Records from a data collection
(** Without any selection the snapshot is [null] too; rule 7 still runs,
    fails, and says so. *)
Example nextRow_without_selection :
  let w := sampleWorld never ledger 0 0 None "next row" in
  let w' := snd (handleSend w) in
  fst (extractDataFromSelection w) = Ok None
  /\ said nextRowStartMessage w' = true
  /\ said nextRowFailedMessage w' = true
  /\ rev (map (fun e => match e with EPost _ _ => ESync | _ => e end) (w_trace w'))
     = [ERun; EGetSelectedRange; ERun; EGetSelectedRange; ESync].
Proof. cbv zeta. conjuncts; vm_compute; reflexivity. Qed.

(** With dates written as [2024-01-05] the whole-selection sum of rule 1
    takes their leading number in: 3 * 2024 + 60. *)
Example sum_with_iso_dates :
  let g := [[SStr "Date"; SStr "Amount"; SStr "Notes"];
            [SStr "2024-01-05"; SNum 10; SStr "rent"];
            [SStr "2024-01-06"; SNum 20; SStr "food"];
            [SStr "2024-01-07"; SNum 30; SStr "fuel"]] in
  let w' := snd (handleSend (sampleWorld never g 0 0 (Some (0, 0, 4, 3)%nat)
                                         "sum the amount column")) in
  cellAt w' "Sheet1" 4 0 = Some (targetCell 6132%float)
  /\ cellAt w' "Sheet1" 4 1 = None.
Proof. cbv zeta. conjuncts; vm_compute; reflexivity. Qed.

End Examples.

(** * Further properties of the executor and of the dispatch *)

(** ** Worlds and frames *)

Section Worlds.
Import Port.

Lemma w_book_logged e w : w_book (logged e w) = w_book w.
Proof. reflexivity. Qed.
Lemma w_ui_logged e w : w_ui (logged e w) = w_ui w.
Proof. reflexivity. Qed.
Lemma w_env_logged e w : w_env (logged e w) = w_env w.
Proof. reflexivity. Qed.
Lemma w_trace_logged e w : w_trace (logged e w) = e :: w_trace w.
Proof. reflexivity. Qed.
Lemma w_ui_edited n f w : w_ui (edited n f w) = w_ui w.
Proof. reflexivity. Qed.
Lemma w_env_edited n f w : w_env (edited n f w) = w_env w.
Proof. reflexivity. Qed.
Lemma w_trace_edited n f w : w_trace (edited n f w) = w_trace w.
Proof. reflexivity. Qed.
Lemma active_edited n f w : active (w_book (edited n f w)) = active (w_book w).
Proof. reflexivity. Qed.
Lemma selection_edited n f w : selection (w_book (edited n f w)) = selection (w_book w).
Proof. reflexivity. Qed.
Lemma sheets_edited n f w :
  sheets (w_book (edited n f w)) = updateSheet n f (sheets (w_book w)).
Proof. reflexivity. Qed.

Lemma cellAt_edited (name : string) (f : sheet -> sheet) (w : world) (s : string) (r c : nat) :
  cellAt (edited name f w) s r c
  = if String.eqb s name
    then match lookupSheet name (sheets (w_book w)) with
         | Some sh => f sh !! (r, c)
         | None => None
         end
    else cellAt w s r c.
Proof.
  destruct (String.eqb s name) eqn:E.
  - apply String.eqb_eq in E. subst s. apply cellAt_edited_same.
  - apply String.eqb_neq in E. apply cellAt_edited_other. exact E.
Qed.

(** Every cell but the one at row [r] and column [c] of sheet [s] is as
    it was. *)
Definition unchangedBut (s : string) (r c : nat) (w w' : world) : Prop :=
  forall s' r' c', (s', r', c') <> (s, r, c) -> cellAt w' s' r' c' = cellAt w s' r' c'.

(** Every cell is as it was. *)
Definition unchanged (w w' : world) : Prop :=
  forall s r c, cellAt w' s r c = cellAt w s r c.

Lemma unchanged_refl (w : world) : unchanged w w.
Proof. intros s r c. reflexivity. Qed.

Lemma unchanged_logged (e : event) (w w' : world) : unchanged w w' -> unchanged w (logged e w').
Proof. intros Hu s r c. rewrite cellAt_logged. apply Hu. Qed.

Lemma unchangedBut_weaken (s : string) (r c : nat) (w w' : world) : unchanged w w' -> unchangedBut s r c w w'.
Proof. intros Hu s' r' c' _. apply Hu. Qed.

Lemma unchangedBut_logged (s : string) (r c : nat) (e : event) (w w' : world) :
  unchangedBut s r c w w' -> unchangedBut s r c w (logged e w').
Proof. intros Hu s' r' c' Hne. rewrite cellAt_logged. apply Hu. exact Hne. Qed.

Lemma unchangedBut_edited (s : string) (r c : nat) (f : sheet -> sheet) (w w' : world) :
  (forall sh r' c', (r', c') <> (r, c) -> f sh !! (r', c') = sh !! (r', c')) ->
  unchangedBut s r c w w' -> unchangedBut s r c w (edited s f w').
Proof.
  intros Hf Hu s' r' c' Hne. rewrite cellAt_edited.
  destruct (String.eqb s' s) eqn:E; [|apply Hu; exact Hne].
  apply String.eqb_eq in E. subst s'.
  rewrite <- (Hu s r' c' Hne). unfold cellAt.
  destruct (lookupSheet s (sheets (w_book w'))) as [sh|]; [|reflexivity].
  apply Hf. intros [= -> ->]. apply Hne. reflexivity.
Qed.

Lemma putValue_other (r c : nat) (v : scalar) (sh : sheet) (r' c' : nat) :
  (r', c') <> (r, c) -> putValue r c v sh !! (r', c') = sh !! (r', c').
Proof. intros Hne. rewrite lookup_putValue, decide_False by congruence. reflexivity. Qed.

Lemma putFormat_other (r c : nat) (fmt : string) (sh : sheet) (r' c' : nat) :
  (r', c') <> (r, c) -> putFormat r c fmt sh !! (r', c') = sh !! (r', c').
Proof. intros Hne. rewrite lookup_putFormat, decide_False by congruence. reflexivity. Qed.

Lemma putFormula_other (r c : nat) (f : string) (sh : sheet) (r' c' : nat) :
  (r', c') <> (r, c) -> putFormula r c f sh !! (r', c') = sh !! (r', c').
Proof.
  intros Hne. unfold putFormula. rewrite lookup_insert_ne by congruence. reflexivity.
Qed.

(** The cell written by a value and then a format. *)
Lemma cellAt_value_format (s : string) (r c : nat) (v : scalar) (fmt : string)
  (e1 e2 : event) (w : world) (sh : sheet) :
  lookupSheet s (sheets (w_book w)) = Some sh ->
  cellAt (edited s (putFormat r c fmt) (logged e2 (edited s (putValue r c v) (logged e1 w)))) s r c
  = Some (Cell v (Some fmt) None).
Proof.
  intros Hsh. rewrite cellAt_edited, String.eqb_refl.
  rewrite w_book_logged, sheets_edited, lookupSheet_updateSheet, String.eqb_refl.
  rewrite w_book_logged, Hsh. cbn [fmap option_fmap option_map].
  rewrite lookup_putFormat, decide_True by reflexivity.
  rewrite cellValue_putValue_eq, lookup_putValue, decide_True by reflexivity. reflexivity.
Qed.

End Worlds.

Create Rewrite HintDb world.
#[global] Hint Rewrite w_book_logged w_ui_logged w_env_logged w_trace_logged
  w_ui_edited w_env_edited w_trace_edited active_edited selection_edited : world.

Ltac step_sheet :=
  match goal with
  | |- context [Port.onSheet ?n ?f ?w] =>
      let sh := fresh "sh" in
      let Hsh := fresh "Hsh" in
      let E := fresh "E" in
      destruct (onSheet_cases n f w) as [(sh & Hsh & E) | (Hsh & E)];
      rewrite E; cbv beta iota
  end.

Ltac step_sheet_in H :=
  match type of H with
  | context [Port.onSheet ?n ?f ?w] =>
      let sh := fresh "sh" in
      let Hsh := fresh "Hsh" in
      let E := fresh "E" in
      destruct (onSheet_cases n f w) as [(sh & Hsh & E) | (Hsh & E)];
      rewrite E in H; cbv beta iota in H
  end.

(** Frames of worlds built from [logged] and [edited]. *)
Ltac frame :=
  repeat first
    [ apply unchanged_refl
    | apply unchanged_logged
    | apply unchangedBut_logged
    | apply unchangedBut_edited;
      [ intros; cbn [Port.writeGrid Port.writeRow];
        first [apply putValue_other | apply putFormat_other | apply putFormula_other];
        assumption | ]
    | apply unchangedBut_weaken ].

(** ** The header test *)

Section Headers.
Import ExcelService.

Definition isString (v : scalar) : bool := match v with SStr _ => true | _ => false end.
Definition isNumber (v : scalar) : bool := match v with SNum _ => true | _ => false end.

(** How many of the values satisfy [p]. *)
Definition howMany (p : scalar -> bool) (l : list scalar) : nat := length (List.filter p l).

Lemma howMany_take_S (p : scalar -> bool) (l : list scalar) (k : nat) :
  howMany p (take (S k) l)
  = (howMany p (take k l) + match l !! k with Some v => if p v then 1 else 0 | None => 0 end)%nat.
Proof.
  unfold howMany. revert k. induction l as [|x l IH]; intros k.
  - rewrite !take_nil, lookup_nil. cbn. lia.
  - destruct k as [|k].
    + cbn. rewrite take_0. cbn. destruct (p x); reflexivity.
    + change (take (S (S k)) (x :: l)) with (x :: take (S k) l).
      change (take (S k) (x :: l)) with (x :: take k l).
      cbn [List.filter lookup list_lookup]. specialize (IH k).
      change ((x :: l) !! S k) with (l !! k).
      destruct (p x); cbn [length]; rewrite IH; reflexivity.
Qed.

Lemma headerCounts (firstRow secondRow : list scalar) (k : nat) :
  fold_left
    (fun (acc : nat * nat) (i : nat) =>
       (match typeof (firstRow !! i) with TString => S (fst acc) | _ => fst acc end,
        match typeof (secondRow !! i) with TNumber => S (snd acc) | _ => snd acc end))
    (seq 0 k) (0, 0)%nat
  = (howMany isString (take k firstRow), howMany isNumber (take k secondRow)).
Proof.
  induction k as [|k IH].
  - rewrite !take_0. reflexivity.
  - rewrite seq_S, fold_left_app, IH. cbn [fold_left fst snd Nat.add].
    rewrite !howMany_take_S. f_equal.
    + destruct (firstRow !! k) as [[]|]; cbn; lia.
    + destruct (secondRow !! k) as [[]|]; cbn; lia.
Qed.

- _WHAT THE EXERCISE ASKS_
Write out the line containing "cbn [List.filter lookup" and every line after it through the end of the entries. Keep each one exactly as it is, and add nothing.

- _RESULT OF THE TASK_
      cbn [List.filter lookup list_lookup]. specialize (IH k).
      change ((x :: l) !! S k) with (l !! k).
      destruct (p x); cbn [length]; rewrite IH; reflexivity.
Qed.

Lemma headerCounts (firstRow secondRow : list scalar) (k : nat) :
  fold_left
    (fun (acc : nat * nat) (i : nat) =>
       (match typeof (firstRow !! i) with TString => S (fst acc) | _ => fst acc end,
        match typeof (secondRow !! i) with TNumber => S (snd acc) | _ => snd acc end))
    (seq 0 k) (0, 0)%nat
  = (howMany isString (take k firstRow), howMany isNumber (take k secondRow)).
Proof.
  induction k as [|k IH].
  - rewrite !take_0. reflexivity.
  - rewrite seq_S, fold_left_app, IH. cbn [fold_left fst snd Nat.add].
    rewrite !howMany_take_S. f_equal.
    + destruct (firstRow !! k) as [[]|]; cbn; lia.
    + destruct (secondRow !! k) as [[]|]; cbn; lia.
Qed.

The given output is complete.